Archaeological site in the Al Subiyah region on the coast of Kuwait Bay in Kuwait

Bahra 1 is an archaeological site in the Subiya region on the coast of Kuwait Bay (Kuwait) associated with the Ubaid culture. It is one of the earliest Ubaid culture settlements in the Persian Gulf region, about 5500–4900 BC.

== History of research ==
Bahra 1 was discovered by archeologist Dr. Sultan al Duweish from the NCCAL. Archaeological work on the site is conducted since 2009 by the Kuwaiti-Polish Archaeological Mission (KPAM) from the Polish Centre of Mediterranean Archaeology, University of Warsaw, in cooperation with the National Council for Culture, Arts and Letters of the State of Kuwait. Prof. Piotr Bieliński (PCMA UW) directs the excavations together with Dr. Hamid al Mutairi (NCCAL, since 2014), previously with Dr. Sultan al Duweish (NCCAL, until 2013).

== Archaeological discoveries ==
Stone foundations of walls predominate among the remains of several different kinds of structures that were discovered on the site. A few building phases were distinguished, which proves the settlement was permanent. The research in Bahra 1 contributed new data on the Neolithic in the Persian Gulf and the interaction of this region with Mesopotamia in the Ubaid period. It is the oldest permanent settlement directly south of Mesopotamia. The material culture of the settlement is strongly connected with the Mesopotamian Ubaid Culture. About half of the pottery fragments found at the site is of the Ubaid Ware variety that was imported from Mesopotamia. This assemblage comprises both richly decorated luxury vessels and plain utilitarian ware. Also an array of ceramic small objects from the site, some of them perhaps personal adornments, such as flanged discs and ceramic studs, as well as cupped cones, are typical for that period in Mesopotamia and are considered to be objects of a symbolic meaning for the Ubaid culture. The other half of the pottery assemblage from Bahra 1 belonged to the Coarse Red, a pottery type associated with the Arabian Neolithic. A unique find was a fragment of a copper object, which could point to contacts with the Oman Peninsula where sources of this metal were located.

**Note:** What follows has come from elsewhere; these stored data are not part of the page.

(* ===== verification/Exploration.v ===== *)
(** * Research rotation ([autonomous_agent/exploration.py])

    The rotation cursor is derived from the stored run history; two quiet
    attempts in a row move a familiar slot on to an exploratory one. *)
From S2P Require Import Prelude PyStr PyFloat PyVal.
#[local] Open Scope Z_scope.

Definition APPROACHES : list (string * string) :=
  [("known", "Check a meaningful change or unresolved question in a tracked interest.");
   ("adjacent", "Connect a neighboring field or technique to a concrete user interest.");
   ("known", "Explore a useful technique, explanation, or overlooked primary source.");
   ("scout", "Investigate an underexplored topic with a specific link to the user's interests.")].
Definition approach_at (step : Z) : string * string := nth (Z.to_nat step) APPROACHES ("known", "").

Definition is_completed (goal_id : value) (run : value) : bool :=
  match run with
  | VDict d => py_eq (dget "status" d) (VStr "completed") &&
               py_eq (vor (dget "goalId" d) VNone) (vor goal_id VNone)
  | _ => false
  end.
Definition scoped_completed_runs (recent_runs : list value) (goal_id : value) : list value :=
  List.filter (is_completed goal_id) recent_runs.

(** [type(v) is int]: [bool] is excluded. *)
Definition exact_int (v : value) : option Z := match v with VInt z => Some z | _ => None end.
Definition metric (name : string) (run : dict) : value :=
  match dget "metrics" run with VDict m => dget name m | _ => VNone end.
Definition stored_item_count (run : dict) : option Z :=
  match exact_int (metric "feedItemsStored" run) with
  | Some n => if 0 <=? n then Some n
              else match dget "feedItemIds" run with
                   | VList l => Some (Z.of_nat (length l)) | _ => None end
  | None => match dget "feedItemIds" run with
            | VList l => Some (Z.of_nat (length l)) | _ => None end
  end.

Definition dict_or_empty (v : value) : dict := match v with VDict d => d | _ => [] end.
(** The step after the newest completed run that recorded one. *)
Fixpoint next_step (completed : list value) : option Z :=
  match completed with
  | [] => None
  | r :: rs =>
      match exact_int (metric "explorationStep" (dict_or_empty r)) with
      | Some p => if (0 <=? p) && (p <? 4) then Some ((p + 1) mod 4) else next_step rs
      | None => next_step rs
      end
  end.

(** Set and dictionary membership need hashable values. *)
Definition hashable (v : value) : bool := match v with VList _ | VDict _ => false | _ => true end.
Definition unhashable {A} : result A := raise TypeError "unhashable type".
Record coverage := Coverage { c_known : Z; c_adjacent : Z; c_scout : Z }.
Definition cover (lane : value) (c : coverage) : coverage :=
  match lane with
  | VStr s => if (s =? "known")%string then Coverage (c_known c + 1) (c_adjacent c) (c_scout c)
              else if (s =? "adjacent")%string then Coverage (c_known c) (c_adjacent c + 1) (c_scout c)
              else if (s =? "scout")%string then Coverage (c_known c) (c_adjacent c) (c_scout c + 1)
              else c
  | _ => c
  end.
Fixpoint lane_coverage (goal_id : value) (run_ids : list value) (feed : list value) (c : coverage)
  : result coverage :=
  match feed with
  | [] => Ok c
  | VDict item :: rest =>
      skip ← (if truthy goal_id then
                if hashable (dget "runId" item)
                then Ok (negb (existsb (py_eq (dget "runId" item)) run_ids)) else unhashable
              else Ok false);
      if (skip : bool) then lane_coverage goal_id run_ids rest c
      else if hashable (dget "lane" item)
           then lane_coverage goal_id run_ids rest (cover (dget "lane" item) c)
           else unhashable
  | _ :: rest => lane_coverage goal_id run_ids rest c
  end.
(** [min((0, 1, 3), key=...)]: the keys are compared after doubling. *)
Definition least_covered (c : coverage) : Z :=
  let '(s, k) := (0, c_known c) in
  let '(s, k) := if 2 * c_adjacent c <? k then (1, 2 * c_adjacent c) else (s, k) in
  if 2 * c_scout c <? k then 3 else s.
Definition first_step (goal_id : value) (completed recent_feed : list value) : result Z :=
  let ids := map (fun r => dget "id" (dict_or_empty r)) completed in
  if negb (forallb hashable ids) then unhashable
  else c ← lane_coverage goal_id ids (py_take 60 recent_feed) (Coverage 0 0 0); Ok (least_covered c).

Fixpoint quiet_runs (completed : list value) : Z :=
  match completed with
  | [] => 0
  | r :: rs => match stored_item_count (dict_or_empty r) with
               | Some 0 => 1 + quiet_runs rs
               | _ => 0
               end
  end.

Record exploration := Exploration {
  x_step : Z; preferred_lane : string; approach : string;
  consecutive_quiet_runs : Z; change_topic : bool }.
Definition build_exploration_context (recent_runs recent_feed : list value) (goal_id : value)
  : result exploration :=
  let completed := scoped_completed_runs recent_runs goal_id in
  step ← match next_step completed with
         | Some s => Ok s
         | None => first_step goal_id completed recent_feed
         end;
  let quiet := quiet_runs (py_take 5 completed) in
  let step := if (2 <=? quiet) && (fst (approach_at step) =? "known")%string
              then (step + 1) mod 4 else step in
  Ok (Exploration step (fst (approach_at step)) (snd (approach_at step)) quiet (2 <=? quiet)).
Definition exploration_value (x : exploration) : value :=
  VDict [("step", VInt (x_step x)); ("preferred_lane", VStr (preferred_lane x));
         ("approach", VStr (approach x)); ("consecutive_quiet_runs", VInt (consecutive_quiet_runs x));
         ("change_topic", VBool (change_topic x))].

(** ** Laws *)
Lemma next_step_range l s : next_step l = Some s -> 0 <= s < 4.
Proof.
  induction l as [|r l IH]; simpl; [done|]. repeat case_goal; auto.
  intros [= <-]. apply Z.mod_pos_bound. lia.
Qed.
Lemma least_covered_in c : least_covered c = 0 \/ least_covered c = 1 \/ least_covered c = 3.
Proof. unfold least_covered. destruct (_ <? _), (_ <? _); auto. Qed.
Lemma quiet_runs_bound l : 0 <= quiet_runs l <= Z.of_nat (length l).
Proof. induction l; cbn [quiet_runs length]; [lia|]. repeat case_goal; lia. Qed.
Lemma known_steps s : 0 <= s < 4 -> (fst (approach_at s) = "known" <-> s = 0 \/ s = 2).
Proof.
  intros H. assert (s = 0 \/ s = 1 \/ s = 2 \/ s = 3) as [->|[->|[->| ->]]] by lia; vm_compute;
    (split; [intros E; try discriminate E; auto|intros [E|E]; try discriminate E; reflexivity]).
Qed.

Definition ex_runs : list value :=
  [VDict [("id", VStr "r2"); ("status", VStr "completed");
          ("metrics", VDict [("explorationStep", VInt 3); ("feedItemsStored", VInt 0)])];
   VDict [("id", VStr "r1"); ("status", VStr "completed"); ("feedItemIds", VList [])];
   VDict [("id", VStr "r0"); ("status", VStr "failed")]].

In 2018, an architectural complex different from the others known from this site was studied. It seems it might have had a cultic character, uniting local tradition with concepts derived from the Ubaid culture, which would make it the oldest cult building not only in Kuwait but in the whole Persian Gulf region.

== See also ==

- Agarum (toponym)
- H3 (Kuwait)

== Bibliography ==
- Robert Carter, The Mesopotamian frontier of the Arabian Neolithic: A cultural borderland of the sixth–fifth millennia BC, Arabian archaeology and epigraphy 2019.
- Anna Smogorzewska, Ceramic form and function in the Neolithic Gulf. A view from Bahra 1, Arabian archaeology and epigraphy 2019.
- Anna Smogorzewska, Local and imported pottery in the Neolithic Gulf: a new perspective from the site of Bahra 1 in Kuwait, “Polish Archaeology in the Mediterranean”, 25, 2017, pp. 595–617, DOI: 10.5604/01.3001.0010.2362
- Piotr Bieliński, Excavations in Units 3, 6, 10, 11, 14 and the north part of House 2 (in:) M. Białowarczuk, A. Reiche, A. Smogorzewska, A. Szymczak, Bahra 1. Excavations in 2014 and 2015. Preliminary Report on the Sixth and Seventh Seasons of Kuwaiti–Polish Archaeological Investigations, Kuwait–Warsaw: NCCAL–PCMA, 2016, p. 29.
- Agnieszka Szymczak & Piotr Bieliński (eds.), As-Sabbija, Autumn 2012. Report on the Eighth Season of Joint Kuwaiti–Polish Archaeological Investigations in Kuwait: Bahra 1, Ubaid Culture Related Settlement (4th Season), 2013, Warsaw.
- Marcin Białowarczuk, Ground and pecked stone industry of Bahra 1, an Ubaid-related settlement in Northern Kuwait. Polish Archaeology in the Mediterranean, 22, 2013, 569–585.